I was hoping to get a peek at some Irish Pines, a scarce tree, and some Elms that had not been affected by the Dutch Elm disease that spread through the 70s and 80s. Unfortunately, I saw neither but what we did find was fascinating.
So lets go walking ...
As with many of these Sunday walks, this year, it had been a misty drizzling morning but the afternoon broke into warm summery sunshine. There was a breeze and this kept potential midges away.
Sadly, only 5 of us together on this walk and only two of us residents of Co. Roscommon, others being from counties Sligo and Leitrim. Indeed I received the usual run of messages about weather concerns and did not think we were doing the walk today. As usual we did the walk and love it :-)
I was expecting a network of narrow muddy paths, after looking at an old map, but instantly found that some of these are now replaced, in part, with these wide gravel paths. Signage is sparse and incomplete so we did miss several interesting things here that signs would have helped us locate
There is also so much here, too much to cover in a day. .

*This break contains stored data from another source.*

(** X3.  When the temporary file of the migration log cannot be written,
    [_save_migrations] raises, and nothing has changed: neither the
    tracker nor the disk. *)
Theorem save_migrations_failure_propagates (s : Tracker.t) (rs : list Rec.t) :
  mapM (Tracker.heap s !!.) (Tracker.migrations s) = Some rs →
  can_write (child (Tracker.work_dir s) "migration_log.tmp") (Tracker.env s) = false →
  ∃ e, Tracker._save_migrations s = (Raise e, s).
Proof. apply _save_migrations_propagates. Qed.

(** X4.  [_save_session] never raises: a session that cannot be written
    is logged and the caller goes on. *)
Theorem save_session_never_raises (s : SessionManager.t) :
  (SessionManager._save_session s).1 = Return tt.
Proof.
  unfold SessionManager._save_session, bind, gets.
  destruct (SessionManager.session s) as [sess|]; [|reflexivity].
  unfold try_except.
  match goal with |- (match ?m with _ => _ end).1 = _ => destruct m as [[[]|e] s1] end;
    reflexivity.
Qed.

End SavingProperties.

Lemma save_migrations_is_atomic_witness :
  let run := Tracker._save_migrations (H := Toy.lib) Ex.idle in
  w_fs (Tracker.env run.2) !! ["work"; "migration_log.json"]
    = w_fs (Tracker.env Ex.idle) !! ["work"; "migration_log.json"]
  ∨ ∃ rs mode mtime,
      mapM (Tracker.heap Ex.idle !!.) (Tracker.migrations Ex.idle) = Some rs
      ∧ w_fs (Tracker.env run.2) !! ["work"; "migration_log.json"]
        = Some (NFile (File (Json (DMigrations rs)) mode mtime)).
Proof.
  intros run.
  apply (save_migrations_is_atomic (H := Toy.lib) Ex.idle run.2 run.1).
  - apply surjective_pairing.
  - unfold during. constructor.
Defined.

Lemma save_session_is_atomic_witness :
  let run := SessionManager._save_session (H := Toy.lib) Ex.running in
  w_fs (SessionManager.env run.2) !! ["work"; "current_session.json"]
    = w_fs (SessionManager.env Ex.running) !! ["work"; "current_session.json"]
  ∨ ∃ sess mode mtime,
      SessionManager.session Ex.running = Some sess
      ∧ w_fs (SessionManager.env run.2) !! ["work"; "current_session.json"]
        = Some (NFile (File (Json (DSession sess)) mode mtime)).
Proof.
  intros run.
  apply (save_session_is_atomic (H := Toy.lib) Ex.running run.2 run.1).
  - apply surjective_pairing.
  - unfold during. constructor.
Defined.

Lemma save_migrations_failure_propagates_witness :
  ∃ e, Tracker._save_migrations (H := Toy.lib) Ex.protected_log
       = (Raise e, Ex.protected_log).
Proof.
  apply (save_migrations_failure_propagates (H := Toy.lib) Ex.protected_log [Ex.moved]).
  - reflexivity.
  - vm_compute. reflexivity.
Defined.

(** ** Rollback points *)

Section RollbackProperties.
Context `{PyLib}.
Import Rollback.

(** X5.  [rollback_to_point] with an id that has no rollback file
    returns [(False, ["Rollback point not found: <id>"])] and changes
    nothing: no transaction is started and nothing is written. *)
Theorem rollback_to_point_unknown (rollback_id : string) (verify : bool) (s : t) :
  node_at (rollback_file_of s rollback_id) (world_of s) = None →
  rollback_to_point rollback_id verify s
  = (Return (false, ["Rollback point not found: " +:+ rollback_id]), s).
Proof.
  intros Hnone. unfold rollback_to_point, bind, gets.
  rewrite io_run. unfold path_exists, gets. simpl. rewrite Hnone.
  rewrite bool_decide_eq_false_2 by (intros [? ?]; done). simpl.
  destruct s as [[w h wd ms cur] rwd hist]. reflexivity.
Qed.

(** X6.  A rollback point can be read back: when
    [create_rollback_point] returns an id, [_load_rollback_point] of
    that id gives the point with that id, the description given and
    status [active]; creating it touched neither the rollback history
    nor the migration log. *)
Theorem create_rollback_point_round_trip (description : string) (s s' : t)
    (rollback_id : string) :
  create_rollback_point description s = (Return rollback_id, s') →
  ∃ created_at project_state,
    _load_rollback_point rollback_id s'
    = (Return (Point.Mk rollback_id description created_at project_state "active"), s')
    ∧ rollback_history s' = rollback_history s
    ∧ Tracker.migrations (migration_tracker s') = Tracker.migrations (migration_tracker s).
Proof.
  intros Hrun. unfold create_rollback_point in Hrun.
  apply bind_Return_inv in Hrun as (t0 & s1 & H1 & Hrun).
  apply bind_Return_inv in Hrun as (created & s2 & H2 & Hrun).
  apply bind_Return_inv in Hrun as (state & s3 & H3 & Hrun).
  apply bind_Return_inv in Hrun as (file & s4 & H4 & Hrun).
  apply bind_Return_inv in Hrun as ([] & s5 & H5 & Hrun).
  unfold ret in Hrun. inversion Hrun; subst s5. clear Hrun.
  unfold gets in H4. inversion H4; subst file s4. clear H4.
  rewrite io_run in H1. rewrite io_run in H2. unfold _capture_project_state in H3. rewrite io_run in H3.
  inversion H1; subst t0 s1. clear H1.
  inversion H2; subst created s2. clear H2.
  inversion H3; subst state s3. clear H3.
  rewrite io_run in H5. unfold json_dump in H5.
  match type of H5 with
  | context [write_file ?p ?c ?w] => destruct (can_write p w) eqn:Hw
  end.
  2:{ match type of H5 with
      | context [write_file ?p ?c ?w] =>
          destruct (write_file_fail p c w Hw) as [e He]; rewrite He in H5
      end. inversion H5. }
  match type of H5 with
  | context [write_file ?p ?c ?w] => rewrite (write_file_ok p c w Hw) in H5
  end.
  simpl in H5. inversion H5; subst s'. clear H5.
  eexists _, _. split; [|split; reflexivity].
  unfold _load_rollback_point, bind, gets. rewrite io_run.
  unfold json_load, bind, read_file, world_of. simpl.
  unfold rollback_file_of. simpl. rewrite node_at_child.
  unfold written, put_file. simpl. rewrite lookup_insert_eq. simpl.
  destruct s as [[w h wd ms cur] rwd hist]. reflexivity.
Qed.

Along the main wide gravelled route there are 10 big signs, tree trunk stumps with big red numbers. I have not been able to find online information to match the numbers or any publication. We guessed what each number may fit too. One thing St. John's Wood is noted for is wild cherry trees, but I discovered I am not great at identifying those. I am surprised I did not take a pic of the numbers either.
Also good to see a lot of coppicing is going on here in these woods, but I did not take any coppice tree pics, which is a bit strange.
There are oaks here, plenty of them but none are very big, which is surprising for such an ancient origin forest.
What is known about St. John's is that it has the densest population of hazel trees compared to any other forest in Ireland
Also it is one of the few forests that still has native wild crab apple trees
There was one unknown tree we debated and could not truly work it out. We wondered if it was a hornbeam. At home I looked at elm pics and it may have been one ... but due to intense wonder I forgot to take pics.
We did not see the charcoal burner's hut, but we did see this strange neat piling of cut branches making large rectangle formations.
After completing the gravel loop we headed off on the path towards Lough Ree beach. At the start of this it looked like the path had been cut to pour more gravel, and now there were Yew trees, small ones, and a delightful log seat beneath one of the yew trees
The path became narrower and muddier. One part went over a bridge and on one side of the bridge was a badger set. Three of the group saw a badger run into this ...
Eventually we could see the path getting closer to the lough shore, but then as the path became narrower it seem to meander away from the shore and eventually there was no path at all.
We doubled back and when close to the shore looked for a shore direction path. Yes there is one, but it needs a marker to show where it is. None of us had ribbons but this bent tree is just before the small path starts.
At the shore it was a 'wow!' moment.
Here's one of the big crannogs, man made islands, near the shore, along with some scene of Lough Ree and some shore line reeds.
Here there was a lot of volcanic rock, we called moonrock, and it was home to many fossils.
Here's the end of another crannog and gives a scene of some of the forest shoreline too
Back at the forest edge, after over 4 km walking we decided to picnic in shelter with seats, and away from possible midges and wind
Bridget had talked about her desire to visit nearby Mote Park Forest sometime so Jonathan Pipe and I visited there for a look around on our way home.
I was largely disappointed with Mote as it seemed to be mainly long straight gravel walks with mainly monoculture sitka spruce plantations beside them.
One delight was getting some pics of a large ancient oak at Mote that has obviously been struck by lightning. A good graphic for my Brighid storytelling for when I explain where the Brighid name comes from and its relationship with Oak.
I look forward to coming back here as soon as I can, maybe not until next year, to have another look for the charcoal burner's cottage ruins, confirm the elm's presence ... and then some time on the land of the Rindown medieval city ruins that includes ruins of a castle, a couple of churches and a tower, but also has more native woodlands on a peninsula jutting out into the widest section of the Lough Ree.
Do come along with us when we return to here, or go there before with your friends and share your experiences there.